The Spain women's national football team () has represented Spain in international women's football competition since 1980, and is controlled by the Royal Spanish Football Federation, the governing body for football in Spain.

Spain have qualified two times for the FIFA Women's World Cup and three times for the UEFA Women's Championship, reaching the semifinals in 1997. In contrast to these modest achievements at senior level, their youth teams have one of the best records in the world across the early 21st century and enjoyed great success in 2018 in particular, winning two continental titles (U-17 and U-19), and reaching the two World Cup finals (winning the U-17 World Cup and runners-up in the U-20 World Cup. This was followed up four years later when they won the 2022 U-20 World Cup and the 2022 U-17 World Cup in the same calendar year.

Spain broke into the top 10 of the FIFA international rankings in the early 2020s. Their players collected the 2020 UEFA awards for best goalkeeper, defender, midfielder, forward and overall best player – the first time players from a single nation won all the categories.

History

Early years
After underground women's football clubs started appearing in Spain around 1970 one of its instigators, Rafael Muga, decided to create a national team. It was an unofficial project as football was considered an unsuitable sport for women by both the Royal Spanish Football Federation and National Movement's Women's Section, which organized women's sports in Francoist Spain. When asked about the initiative in January 1971 RFEF president José Luis Pérez Payá answered I'm not against women's football, but I don't like it either. I don't think it's feminine from an esthetic point of view. Women are not favored wearing shirt and trousers. Any regional dress would fit them better.

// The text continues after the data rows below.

(** * Tennis-court booking assistant: persistence store, migrations,
      slot calculator and credential refresh.

    A shallow embedding of
      - [src/database/repository.ts]  (class [BookingRepository]),
      - the migration manager          (class [MigrationManager]),
      - the calendar service           (class [GoogleCalendarService]),
    together with the statements of the specification that concern them. *)

From Stdlib Require Import ZArith Ascii String List Bool Sorted Lia.
From Stdlib Require QArith.
From stdpp Require Import base decidable option list sorting gmap strings.
Import ListNotations.

Local Open Scope Z_scope.

(** ** Failures

    The TypeScript code throws two kinds of values: plain [Error] objects
    built with [new Error(message)], and the [SqliteError] of better-sqlite3,
    which carries a [code] property. *)

Inductive Error : Type :=
| JsError (message : string)
| SqliteError (code : string).

(** [error.code] as read by a [catch] block; [undefined] for a plain Error. *)
Definition error_code (e : Error) : option string :=
  match e with
  | JsError _ => None
  | SqliteError c => Some c
  end.

Inductive result (A : Type) : Type :=
| Ok (a : A)
| Throw (e : Error).
Arguments Ok {A} a.
Arguments Throw {A} e.

(** ** The store monad

    better-sqlite3 runs every statement that is executed outside an explicit
    transaction in auto-commit mode: the statement is durable as soon as
    [run] returns.  [db.transaction(fn)()] runs [fn] between BEGIN and COMMIT
    and rolls back when [fn] throws.  A computation therefore yields its
    result, the final store, and the list of stores that were made durable
    on the way, oldest first. *)

Module Tx.
Section WithStore.
Context {St : Type}.

Record outcome (A : Type) : Type := Outcome {
  value : result A;
  final : St;
  commits : list St
}.
Arguments Outcome {A} _ _ _.
Arguments value {A} _.
Arguments final {A} _.
Arguments commits {A} _.

Definition M (A : Type) : Type := St -> outcome A.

One month later, on 21 February 1971, the unofficial Spanish national team, including Conchi Sánchez, who played professionally in the Italian league, made its debut in Murcia's La Condomina against Portugal, ending in a 3–3 draw. The team wasn't allowed to wear RFEF's crest and the referee couldn't wear an official uniform either. On 15 July, with a 5-days delay for transfer issues, it played its first game abroad against Italy in Turin's Stadio Comunale, suffering an 8–1 defeat. It was then invited to the 2nd edition of unofficial women's world cup (Mundialito 1981), but RFEF forbid them to take part in the competition. Despite these conditions Spain was entrusted hosting the 1972 World Cup. RFEF vetoed the project, and the competition was cancelled and disbanded. The unofficial Spanish team itself broke up shortly after.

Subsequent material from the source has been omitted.